Once pigeonholed as a conservative, yield-focused space, listed infrastructure is now proving both defensive and dynamic – underpinned by long-term policy tailwinds, structural growth trends, and valuation dislocations offering compelling entry points.
David Costello, portfolio manager at Magellan Asset Management, and Warryn Robertson, portfolio manager at Lazard Asset Management, both argue that the sector deserves a core allocation in diversified portfolios, not only for its inflation protection and predictable returns, but also for its growing role in the global energy transition, digital connectivity, and climate resilience.
“Infrastructure is one of the few asset classes that offers true diversification, resilience, and now, genuine growth,” Costello said. “At a time of heightened uncertainty, that combination is hard to ignore.”
The transformation underway in listed infrastructure is driven by megatrends such as electrification, decarbonisation, AI, and ballooning data demand. These trends are reshaping traditional perceptions of infrastructure as sleepy or low-growth.
Magellan’s Costello pointed to electricity demand from data centres and the evolving regulatory environment supporting network upgrades as forces lifting the growth outlook.
“We see profoundly powerful structural tailwinds supporting the structural growth in these assets,” Costello said.
This is echoed by Robertson, who highlighted European utilities – including National Grid, Terna and Snam – which are trading at 20-year valuation lows despite strong earnings forecasts.
“Our view of European regulated infrastructure can be best surmised as ‘boring but booming’,” he said.
“The growth outlook for European regulated utilities is stronger than it has been in decades,” he added, citing forecasts for nearly 10 per cent annual earnings growth for some pockets of listed infrastructure through 2029, more than double the previous decade.
Dislocations open the door
Recent market dynamics have revealed a growing disconnect between listed infrastructure valuations and those observed in private markets.
Costello pointed to Magellan’s holdings in UK-listed water utilities, such as Severn Trent and United Utilities, which in the third quarter of 2023 were trading at valuations equivalent to their regulatory capital value, a level he described as unusually low given their strong fundamentals.
“These assets are extremely high-quality,” he said, contrasting them with the challenges faced by highly leveraged, unlisted peers like Thames Water.
That thesis, he said, is already being vindicated in 2025, with these assets delivering strong returns.
Listed infrastructure also provides more timely price discovery and greater transparency than its private counterparts, he noted.
“The relatively observed volatility of unlisted infrastructure assets is, in part, just an artefact of not measuring the performance in those assets,” said Costello.

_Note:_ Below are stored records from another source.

Definition get_task (taskId : string) : M ToolResult :=
  task <- query (getTask taskId) ;;
  match task with
  | None => ret NotFound
  | Some task =>
      assignees <- query (getTaskAssignees taskId) ;;
      comments <- query (getTaskComments taskId) ;;
      results <- query (getTaskResults taskId) ;;
      ret (tool_ok (TDetail task assignees comments results))
  end.

Definition update_task_status (store : option string) (taskId : string)
    (status : AgentStatus) : M ToolResult :=
  let agentId := getCallerAgentId store in
  task <- query (getTask taskId) ;;
  match task with
  | None => ret NotFound
  | Some _ =>
      assignees <- query (getTaskAssignees taskId) ;;
      if negb (bool_decide (agentId ∈ assignees)) then ret Forbidden
      else
        updateTaskStatus taskId (status_text status) ;;;
        let agentName := getAgentName agentId in
        let statusLabel :=
          match status with
          | in_progress => "started working on this task"
          | review => "submitted this task for review"
          end in
        addComment taskId agentId "agent" agentName
                   ("[System] " +:+ agentName +:+ " " +:+ statusLabel +:+ ".") ;;;
        ret (tool_ok (TStatus taskId (status_text status)))
  end.

Definition post_task_result (store : option string)
    (taskId content : string) (filePath : option string) : M ToolResult :=
  let agentId := getCallerAgentId store in
  task <- query (getTask taskId) ;;
  match task with
  | None => ret NotFound
  | Some _ =>
      assignees <- query (getTaskAssignees taskId) ;;
      if negb (bool_decide (agentId ∈ assignees)) then ret Forbidden
      else
        result <- addTaskResult taskId agentId content filePath ;;
        updateTaskStatus taskId "review" ;;;
        let agentName := getAgentName agentId in
        addComment taskId agentId "agent" agentName
                   ("[System] " +:+ agentName +:+ " submitted a result"
                    +:+ (if truthy filePath
                         then " (file: " +:+ default EmptyString filePath +:+ ")"
                         else EmptyString)
                    +:+ ". Task is now in review.") ;;;
        ret (tool_ok (TResult (TaskResultRow.id result) taskId "review"))
  end.

Definition call_tool (store : option string) (c : ToolCall) : M ToolResult :=
  match c with
  | call_list_my_tasks => list_my_tasks store
  | call_get_task taskId => get_task taskId
  | call_update_task_status taskId status =>
      update_task_status store taskId status
  | call_post_task_result taskId content filePath =>
      post_task_result store taskId content filePath
  end.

While private infrastructure valuations are often model-based and updated infrequently, listed markets reflect real-time investor sentiment, which he noted can create short-term volatility – but also tactical opportunities.
Stability meets upside
In performance terms, listed infrastructure has delivered.

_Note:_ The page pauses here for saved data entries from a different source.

(** * ModSyncer: a shallow embedding of [ModSyncer.py]

    The development follows the Python module top to bottom:
    - Python values, truthiness, exceptions and the [try]/[except Exception]
      construct;
    - the environment the code runs in (file system, network, loggers);
    - [ModRepository], [CurseForgeRepository], [ModConflictDetector];
    - [ModSyncer.sync_mods] over a [ThreadPoolExecutor], as a step function
      on an explicit state, with every interleaving given by a schedule;
    - the properties of the synchronisation report. *)

From Stdlib Require Import ZArith Lia Ascii.
From stdpp Require Import base option list gmap strings pretty.

Set Warnings "-register-all,-clear-no-such-hyp".

Local Open Scope Z_scope.
Local Open Scope nat_scope.

(** ** Python values *)

(** The values that flow through the module: what [response.json()] can
    return (JSON numbers restricted to integers), and the strings and [None]
    the methods return.  A dict keeps its items in insertion order. *)
Inductive val : Type :=
| VNone
| VBool (b : bool)
| VInt (z : Z)
| VStr (s : string)
| VList (l : list val)
| VDict (d : list (string * val)).

(** [bool(v)]: what [if v] and [if not v] test. *)
Definition truthy (v : val) : bool :=
  match v with
  | VNone => false
  | VBool b => b
  | VInt z => negb (Z.eqb z 0)
  | VStr s => negb (String.eqb s "")
  | VList l => match l with [] => false | _ => true end
  | VDict d => match d with [] => false | _ => true end
  end.

(** A raised object: whether it is an instance of [Exception] (and so is
    caught by [except Exception]) or only of [BaseException], as
    [SystemExit], [KeyboardInterrupt] and [GeneratorExit] are. *)
Record exn : Type := Exn { exn_is_Exception : bool; exn_name : string }.

Inductive outcome (A : Type) : Type :=
| Return (a : A)
| Raise (e : exn).
Arguments Return {A} a.
Arguments Raise {A} e.

(** Items of a dict, first binding of a key. *)
Fixpoint assoc (k : string) (d : list (string * val)) : option val :=
  match d with
  | [] => None
  | (k', v) :: d' => if String.eqb k k' then Some v else assoc k d'
  end.

(** [v.get(key, default)]: only a dict has the method. *)
Definition py_get (v : val) (key : string) (default : val) : outcome val :=
  match v with
  | VDict d => Return (from_option id default (assoc key d))
  | _ => Raise (Exn true "AttributeError")
  end.

(** [v[key]] for a string key. *)
Definition py_getitem_str (v : val) (key : string) : outcome val :=
  match v with
  | VDict d =>
      match assoc key d with
      | Some x => Return x
      | None => Raise (Exn true "KeyError")
      end
  | _ => Raise (Exn true "TypeError")
  end.

(** [v[0]]: the first element of a list, the first character of a string;
    the keys of a JSON object are strings, so [0] is never one of them. *)
Definition py_getitem_0 (v : val) : outcome val :=
  match v with
  | VList (x :: _) => Return x
  | VList [] => Raise (Exn true "IndexError")
  | VStr (String c _) => Return (VStr (String c ""))
  | VStr "" => Raise (Exn true "IndexError")
  | VDict _ => Raise (Exn true "KeyError")
  | _ => Raise (Exn true "TypeError")
  end.

(** ** Strings and paths *)

Definition ascii_lower (c : ascii) : ascii :=
  let n := nat_of_ascii c in
  if (65 <=? n) && (n <=? 90) then ascii_of_nat (n + 32) else c.

(** [str.lower()] on an ASCII identifier. *)
Fixpoint lower (s : string) : string :=
  match s with
  | "" => ""
  | String c s' => String (ascii_lower c) (lower s')
  end.

Definition startswith_sep (s : string) : bool :=
  match s with
  | String c _ => Ascii.eqb c "/"
  | "" => false
  end.

Fixpoint endswith_sep (s : string) : bool :=
  match s with
  | "" => false
  | String c "" => Ascii.eqb c "/"
  | String _ s' => endswith_sep s'
  end.

(** [os.path.join(a, b)] of [posixpath]: an absolute [b] replaces [a]. *)
Definition os_path_join (a b : string) : string :=
  if startswith_sep b then b
  else if String.eqb a "" || endswith_sep a then a +:+ b
  else a +:+ "/" +:+ b.

(** ** The environment *)

Inductive fsnode : Type :=
| Dir
| File (content : list Byte.byte).

Record response : Type := Response {
  status_code : Z;
  content : list Byte.byte;
  (** what [response.json()] returns; [None] when decoding raises *)
  json : option val
}.

Inductive http_result : Type :=
| HttpFault (name : string)     (* requests raises: connection, timeout, ... *)
| HttpResponse (r : response).

(** The world a call runs in.  Paths are compared as strings.  The network
    and the operating system are oracles indexed by a clock that ticks at
    every call, so that the same request may be answered differently at
    different times and any file-system call may be refused. *)
Record world : Type := World {
  fs : gmap string fsnode;
  clock : nat;
  log : list (string * string);   (* logger name, message of logger.error *)
  net : nat → string → list (string * string) → list (string * val) → http_result;
  os_denies : nat → string → bool
}.

Definition set_fs (f : gmap string fsnode → gmap string fsnode) (w : world) : world :=
  World (f (fs w)) (clock w) (log w) (net w) (os_denies w).
Definition tick (w : world) : world :=
  World (fs w) (S (clock w)) (log w) (net w) (os_denies w).
Definition add_log (name msg : string) (w : world) : world :=
  World (fs w) (clock w) (log w ++ [(name, msg)]) (net w) (os_denies w).

(** A Python computation: it reads and writes the world and returns or
    raises. *)
Definition py (A : Type) : Type := world → outcome A * world.

Definition py_ret {A} (a : A) : py A := λ w, (Return a, w).
Definition py_raise {A} (e : exn) : py A := λ w, (Raise e, w).
Definition py_bind {A B} (c : py A) (k : A → py B) : py B :=
  λ w, match c w with
       | (Return a, w') => k a w'
       | (Raise e, w') => (Raise e, w')
       end.
Definition py_lift {A} (o : outcome A) : py A := λ w, (o, w).

Notation "x ←p c ;; k" := (py_bind c (λ x, k))
  (at level 100, c at next level, right associativity,
   format "x  ←p  c ;;  '/' k").
Notation "c ;;p k" := (py_bind c (λ _, k))
  (at level 100, right associativity).

(** [try: body except Exception as e: handler(e)].  An object that is not
    an instance of [Exception] passes through. *)
Definition try_except {A} (body : py A) (handler : exn → py A) : py A :=
  λ w, match body w with
       | (Return a, w') => (Return a, w')
       | (Raise e, w') =>
           if exn_is_Exception e then handler e w' else (Raise e, w')
       end.

(** [logger.error(msg)] of the logger called [name]. *)
Definition logger_error (name msg : string) : py unit :=
  λ w, (Return tt, add_log name msg w).

(** [os.makedirs(p, exist_ok=True)]. *)
Definition os_makedirs (p : string) : py unit :=
  λ w, let w1 := tick w in
       if os_denies w (clock w) p then (Raise (Exn true "OSError"), w1)
       else match fs w !! p with
            | Some (File _) => (Raise (Exn true "FileExistsError"), w1)
            | _ => (Return tt, set_fs (insert p Dir) w1)
            end.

Lazard’s Global Listed Infrastructure Active ETF (Cboe: GIFL) returned 20.6 per cent in the 12 months to 31 May, outpacing the MSCI World Index’s 10.1 per cent gain, and doing so with lower volatility.
This ability to blend equity-like growth with bond-like defensiveness makes the sector a powerful diversifier.
“Listed infrastructure sits between equities and bonds,” said Robertson. “Historically, it has provided higher income and lower volatility than equities, with more growth than fixed income.”
With some listed infrastructure assets now trading at their steepest discounts to global equities in over two decades, the case for inclusion grows stronger.
“Some of the world’s most sophisticated institutional investors allocate between 10 per cent to 20 per cent of their portfolios to infrastructure for long-term stability, yield, and inflation protection,” said Robertson.
Not an either/or
Both Costello and Robertson caution against framing the listed versus unlisted infrastructure debate as a zero-sum choice, arguing that each plays a different role in a portfolio.
Listed infrastructure delivers long-duration, low-volatility returns from high-quality assets like regulated utilities and toll roads – sectors defined by pricing discipline and limited operational upside. Private equity, by contrast, targets more complex or transitional assets, adding value through active management and operational improvements.
“Ultimately, listed infrastructure provides transparency, flexibility, and repeatability – especially valuable when managing portfolio-wide risk,” said Robertson.
Costello noted that Magellan’s core infrastructure strategy, launched in 2009, has outperformed the MSCI World Index over much of its life – and despite setbacks from rising rates in 2022–23, is “nipping at its heels”.
“We think that’s compelling evidence of real structural growth,” he said.
In an environment where investors are rethinking traditional 60/40 allocations, global listed infrastructure offers something rare: real-world reliability, growing demand, and a path to long-term outperformance.
As Robertson concluded: “This is more than just a defensive play. It’s an opportunity to access essential infrastructure at compelling valuations – positioning portfolios for both resilience and upside in an uncertain world.”